Material supplied =>
(** Open the target, through the cached parent when there is one. *)
Definition open_setmeta (path : bytes) : SM (res Z * option nat) :=
  cfg ← gets s_cfg;
  let root := g_root_norm cfg in
  let '(sdir, sbase) := split_dir_base path PATH_MAX PATH_MAX in
  let parent_ok := bool_decide (path <> root) && bool_decide (sdir <> path)
                   && bool_decide (sbase <> []) && bool_decide (sbase <> [SLASH])
                   && path_under_root root sdir in
  '(fd, de) ← (if parent_ok then
                 r ← acquire_dir sdir;
                 match r with
                 | Err _ => mret (None, None)
                 | Ok (dfd, de) =>
                     r ← call (openat dfd sbase SETMETA_FLAGS 0);
                     match r with
                     | Ok fd => mret (Some fd, Some de)
                     | Err _ =>
                         r ← call (openat dfd sbase SETMETA_DIR_FLAGS 0);
                         mret (match r with Ok fd => Some fd | Err _ => None end, Some de)
                     end
                 end
               else mret (None, None));
  match fd with
  | Some fd => mret (Ok fd, de)
  | None =>
      r ← call (open path SETMETA_FLAGS 0);
      match r with
      | Ok fd => mret (Ok fd, de)
      | Err _ => r ← call (open path SETMETA_DIR_FLAGS 0); mret (r, de)
      end
  end.

Definition handle_setmeta (payload : bytes) : SM unit :=
  match (decode_setmeta (pdec_init payload)).1 with
  | None => mret tt
  | Some (in_, m, is_dir) =>
      r ← resolve in_;
      match r with
      | Err e => log_op_error in_ e
      | Ok path =>
          '(r, de) ← open_setmeta path;
          release_dir de;;
          match r with
          | Err e => log_op_error path e
          | Ok fd =>
              s ← get;
              let cfg := s_cfg s in
              let matches := is_dir && dir_cache_mode_matches (s_dirs s) path (mt_mode m) in
              let special := (bool_decide (mt_uid m <> g_euid cfg) || bool_decide (mt_gid m <> g_egid cfg))
                             && has_bits (mt_mode m) (S_ISUID |. S_ISGID) in
              '(status, failed_op) ← apply_meta fd m (matches && negb special);
              r ← call (close fd);
              let status := status_of status r in
              if decide (status = 0) then mret tt
              else log_op_error (diagnostic path failed_op) (- status)
          end
      end
  end.

(** * PUTFILE *)

Record put_req := PutReq { pr_meta : meta; pr_flags : Z; pr_parent_mode : Z; pr_final : bytes;
                           pr_data : bytes }.

Definition decode_putfile (payload : bytes) : option put_req :=
  let '(q, d) := (mode ← pdec_u32; uid ← pdec_u32; gid ← pdec_u32;
                  at_s ← pdec_i64; at_ns ← pdec_i64; mt_s ← pdec_i64; mt_ns ← pdec_i64;
                  flags ← pdec_u32; parent_mode ← pdec_u32; final_in ← pdec_str PATH_MAX;
                  mret (Meta uid gid mode (Timespec at_s at_ns) (Timespec mt_s mt_ns),
                        flags, parent_mode, final_in)) (pdec_init payload) in
  let '(m, flags, parent_mode, final_in) := q in
  match final_in with
  | None => None
  | Some p => if pd_error d then None
              else Some (PutReq m flags parent_mode (cstr p) (drop (pd_off d) payload))
  end.

(** [write] until done: bytes written, and the errno if it failed. *)
Fixpoint put_loop (fuel : nat) (fd : Z) (data : bytes) (done : Z) : prog posix (Z * Z) :=
  match data with
  | [] => Ret (done, 0)
  | _ :: _ =>
      match fuel with
      | O => Stuck
      | S fuel =>
          Sys (write fd data) (fun w =>
            match w with
            | Err e => if decide (e = EINTR) then put_loop fuel fd data done else Ret (done, e)
            | Ok w => if decide (w = 0) then Ret (done, EIO)
                      else put_loop fuel fd (drop (Z.to_nat w) data) (done + w)
            end)
      end
  end.

(** [if (err == 0 && call fails) err = errno]. *)
Definition err_of (err : Z) (r : res unit) : Z :=
  match r with Err e => if decide (err = 0) then e else err | Ok _ => err end.

(** Everything after the descriptor is open: data, metadata, close, rename
    or removal. *)
Definition put_body (q : put_req) (finalp base tmp_name : bytes) (inplace mode_is_set : bool)
    (dfd : Z) (de : nat) (fd : Z) : SM unit :=
  t0 ← server_ns;
  '(done, err) ← lift (put_loop (length (pr_data q) + eintr) fd (pr_data q) 0);
  add_drain_bytes done;; add_drain_ns t0;;
  '(err, failed_op) ←
    (if decide (err = 0) then
       '(status, op) ← apply_meta fd (pr_meta q) mode_is_set;
       mret (if decide (status = 0) then 0 else - status, op)
     else mret (err, None));
  r ← call (close fd);
  let err := err_of err r in
  err ← (if bool_decide (err = 0) && negb inplace
         then r ← call (renameat dfd tmp_name dfd base); mret (err_of err r)
         else mret err);
  when (negb (bool_decide (err = 0)) && negb inplace)
    (_ ← call (unlinkat dfd tmp_name 0); mret tt);;
  release_dir (Some de);;
  if decide (err = 0) then mret tt else log_op_error (diagnostic finalp failed_op) err.

Definition handle_putfile (payload : bytes) : SM unit :=
  match decode_putfile payload with
  | None => mret tt
  | Some q =>
      r ← resolve (pr_final q);
      match r with
      | Err e => log_op_error (pr_final q) e
      | Ok finalp =>
          let '(dir, base) := split_dir_base finalp PATH_MAX PATH_MAX in
          r ← ensure_dir dir (copy_dir_mode (pr_parent_mode q));
          match r with
          | Err e => log_op_error dir e
          | Ok _ =>
              let inplace := has_bits (pr_flags q) ECOPY_OPEN_INPLACE in
              let mode := mt_mode (pr_meta q) in
              let mode_is_set := has_bits mode S_IWUSR in
              let create_mode := if mode_is_set then mode &. o07777 else copy_data_mode mode in
              r ← acquire_dir dir;
              match r with
              | Err e => log_op_error dir e
              | Ok (dfd, de) =>
                  '(tmp_name, r) ←
                    (if inplace then
                       r ← call (openat dfd base
                                  (O_WRONLY |. O_CREAT |. O_TRUNC |. O_NOFOLLOW |. O_CLOEXEC) create_mode);
                       mret (base, r)
                     else
                       seq ← next_put_seq;
                       pid ← call getpid;
                       let tmp_name := put_tmp_name pid seq in
                       if decide (PATH_MAX <= zlen tmp_name) then mret (tmp_name, Err ENAMETOOLONG) else
                       r ← call (openat dfd tmp_name
                                  (O_WRONLY |. O_CREAT |. O_EXCL |. O_NOFOLLOW |. O_CLOEXEC) create_mode);
                       mret (tmp_name, r));
                  match r with
                  | Err e => release_dir (Some de);; log_op_error finalp e
                  | Ok fd => put_body q finalp base tmp_name inplace mode_is_set dfd de fd
                  end
              end
          end
      end
  end.

(** * UNLINK *)

Definition handle_unlink (payload : bytes) : SM unit :=
  match (pdec_str PATH_MAX (pdec_init payload)).1 with
  | None => mret tt
  | Some p =>
      r ← resolve (cstr p);
      match r with
      | Err _ => mret tt
      | Ok path => _ ← call (unlink path); mret tt
      end
  end.

(** * SYMLINK *)

Record symlink_req := SymlinkReq { sr_target : bytes; sr_link : bytes; sr_uid : Z; sr_gid : Z;
                                   sr_at : timespec; sr_mt : timespec }.

Definition decode_symlink : D (option symlink_req) :=
  target ← pdec_str PATH_MAX;
  match target with
  | None => mret None
  | Some target =>
      link_in ← pdec_str PATH_MAX;
      match link_in with
      | None => mret None
      | Some link_in =>
          uid ← pdec_u32; gid ← pdec_u32;
          at_s ← pdec_i64; at_ns ← pdec_i64; mt_s ← pdec_i64; mt_ns ← pdec_i64;
          error ← pdec_error;
          mret (if error : bool then None
                else Some (SymlinkReq (cstr target) (cstr link_in) uid gid
                             (Timespec at_s at_ns) (Timespec mt_s mt_ns)))
      end
  end.

(** Best-effort ownership of the fresh link. *)
Definition symlink_owner (dfd : Z) (tmp link_path : bytes) (uid gid : Z) : SM unit :=
  cfg ← gets s_cfg;
  if bool_decide (uid <> g_euid cfg) || bool_decide (gid <> g_egid cfg) then
    let '(want_uid, want_gid) := want_ids cfg uid gid in
    cerr ← (if decide (want_uid <> ID_NONE \/ want_gid <> ID_NONE) then
              r ← call (fchownat dfd tmp want_uid want_gid AT_SYMLINK_NOFOLLOW);
              mret (match r with Ok _ => 0 | Err e => e end)
            else mret 0);
    if negb (bool_decide (cerr = 0)) && negb (chown_permission_errno cerr)
    then log_op_error link_path cerr
    else when (ownership_unpreserved cfg uid gid || negb (bool_decide (cerr = 0))) warn_chown
  else mret tt.

Definition handle_symlink (payload : bytes) : SM unit :=
  match (decode_symlink (pdec_init payload)).1 with
  | None => mret tt
  | Some q =>
      r ← resolve (sr_link q);
      match r with
      | Err e => log_op_error (sr_link q) e
      | Ok link_path =>
          let '(dir, base) := split_dir_base link_path PATH_MAX PATH_MAX in
          r ← ensure_dir dir o0755;
          match r with
          | Err e => log_op_error dir e
          | Ok _ =>
              r ← acquire_dir dir;
              match r with
              | Err e => log_op_error dir e
              | Ok (dfd, de) =>
                  seq ← next_sym_seq;
                  pid ← call getpid;
                  let tmp := sym_tmp_name pid seq in
                  if decide (PATH_MAX <= zlen tmp)
                  then release_dir (Some de);; log_op_error link_path ENAMETOOLONG else
                  r ← call (symlinkat (sr_target q) dfd tmp);
                  match r with
                  | Err e => release_dir (Some de);; log_op_error link_path e
                  | Ok _ =>
                      symlink_owner dfd tmp link_path (sr_uid q) (sr_gid q);;
                      cfg ← gets s_cfg;
                      when (g_preserve_times cfg)
                        (_ ← call (utimensat dfd tmp (sr_at q) (sr_mt q) AT_SYMLINK_NOFOLLOW); mret tt);;
                      r ← call (renameat dfd tmp dfd base);
                      match r with
                      | Err e => log_op_error link_path e;; _ ← call (unlinkat dfd tmp 0); mret tt
                      | Ok _ => mret tt
                      end;;
                      release_dir (Some de)
                  end
              end
          end
      end
  end.

(** * LINK *)

Definition decode_link : D (option (bytes * bytes)) :=
  pri_in ← pdec_str PATH_MAX;
  match pri_in with
  | None => mret None
  | Some pri_in =>
      link_in ← pdec_str PATH_MAX; error ← pdec_error;
      mret (match link_in with
            | None => None
            | Some link_in => if error : bool then None else Some (cstr pri_in, cstr link_in)
            end)
  end.

(** Are primary and existing name already the same inode? *)
Definition already_linked (pri : bytes) (dfd : Z) (base : bytes) : SM bool :=
  r ← call (fstatat AT_FDCWD pri 0);
  match r with
  | Err _ => mret false
  | Ok pst =>
      r ← call (fstatat dfd base AT_SYMLINK_NOFOLLOW);
      match r with
      | Err _ => mret false
      | Ok lst => mret (bool_decide (st_dev pst = st_dev lst /\ st_ino pst = st_ino lst))
      end
  end.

Exercise requirements => Output the lines of the records above exactly as they appear, from the line containing "let '(q, d)" through the line containing "mret (Meta uid".

Solution to this task =>
  let '(q, d) := (mode ← pdec_u32; uid ← pdec_u32; gid ← pdec_u32;
                  at_s ← pdec_i64; at_ns ← pdec_i64; mt_s ← pdec_i64; mt_ns ← pdec_i64;
                  flags ← pdec_u32; parent_mode ← pdec_u32; final_in ← pdec_str PATH_MAX;
                  mret (Meta uid gid mode (Timespec at_s at_ns) (Timespec mt_s mt_ns),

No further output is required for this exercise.